No matter how bright a child may be, it makes an immense difference whether he/she is five years or almost six years of age when he/she starts school. If a child is younger, he/she would be less mature than his/her classmates and less experienced too. He/she is often at a disadvantage from the first day he/she walks into the classroom. The child starting school aged 69 months has a decided advantage over a classmate aged 57 months. An older child is better coordinated, more able to control his impulses and would be able to concentrate upon a learning task better. If the younger child is a boy, he may find it doubly hard to compete with his older classmates. Regardless of intellectual ability, many young children find that they cannot bridge the gap between themselves and their older, more matured classmates. 

The real test comes in later years when school requires children to begin reading. Students often say ‘I always get stomach ache before I go to school. I go anyhow and I feel sicker because I don’t catch on and everybody knows I don’t catch on, it’s no fun’.  Teachers try to anticipate this problem and sometimes ask that a child repeat a year so that he may catch up with older classmates.

School is such an important part of a child’s life that inevitably all youngsters face some problems in the course of the many years that they spend there. Therefore parents and teachers must stay in close communications with each other. Problems that have their origin in school may show up at home. For example – a youngster who operates under tension all day at school may seem an earnest, conscientious child to his teacher. The parents may be the only ones to see the outbursts which reflect the strain the child is feeling. Similarly, a youngster may appear to his parents to be working quite smoothly. The teacher, seeing him/her in a different setting and in comparison with other children of his/her own age, may be the one who first becomes aware that a problem exists. These two sets of responsible adults – parents and teachers – must have some means of sharing their insights. Only in this way can problems be spotted before they become too severe.

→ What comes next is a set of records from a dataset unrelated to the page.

(* ===== verification/AudioDecode.v ===== *)
(** * Decoding audio payloads

    [src/pkg/media/audio_conversion.go] and [codec.go]: the codec table, G.711
    mu-law and A-law, the G.722 sub-band decoder and the EVS estimator, at the
    widths of the code.  Opus and G.729 are decoded by C libraries and are
    parameters.  A decoder that would index a table out of range has no result
    ([None]); the EVS estimator computes in doubles, each operation rounded. *)

From S2P Require Import Prelude GoFloat WavFile.
#[local] Open Scope string_scope.
#[local] Open Scope list_scope.
#[local] Open Scope Z_scope.

(** ** The codec table *)

Record CodecInfo := mkCodecInfo {
  co_Name : string;
  co_PayloadType : Z;
  co_SampleRate : Z;
  co_Channels : Z
}.

Definition SupportedCodecs : gmap Z CodecInfo := list_to_map [
  (0, mkCodecInfo "PCMU" 0 8000 1);
  (8, mkCodecInfo "PCMA" 8 8000 1);
  (9, mkCodecInfo "G722" 9 16000 1);
  (18, mkCodecInfo "G729" 18 8000 1);
  (96, mkCodecInfo "OPUS" 96 48000 2);
  (97, mkCodecInfo "EVS" 97 16000 1);
  (98, mkCodecInfo "OPUS_MONO" 98 48000 1);
  (99, mkCodecInfo "EVS_WB" 99 32000 1);
  (100, mkCodecInfo "EVS_SWB" 100 48000 1)].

The first sign of a school problem may be a child’s unwillingness to go to school and some children show their fear of school openly. They cry, say that they hate school, and are unwilling to leave home. Sometimes this unwillingness to go to school shows in disguised form through frequent complaints of illness just when it is time to leave for school or through prolonged dawdling and other delaying tactics. A fear or dislike for school can be a troubling problem. All the logical arguments that parents may use carry little weight in a young child’s mind. The only good solution is the one that gets to the root of the difficulty with the particular child. One youngster may hesitate because he has not had sufficient experience in being away from home, another because his group at school is too large for him to cope with, another because he has a specific fear, perhaps of the toilets at school or the bus ride.

As a child moves further into his school career, more of his difficulties are likely to stem from his success or failure in academic work and from his personal relationships with his classmates and teachers. Children are like the rest of us, they cannot go through day after day of failure or not liking their assigned tasks and of not enjoying the people with whom they associate without feeling some dissatisfaction. Children cannot walk out of school; their only alternative is to leave mentally – to day dream, to give up in despair or to become rebellious.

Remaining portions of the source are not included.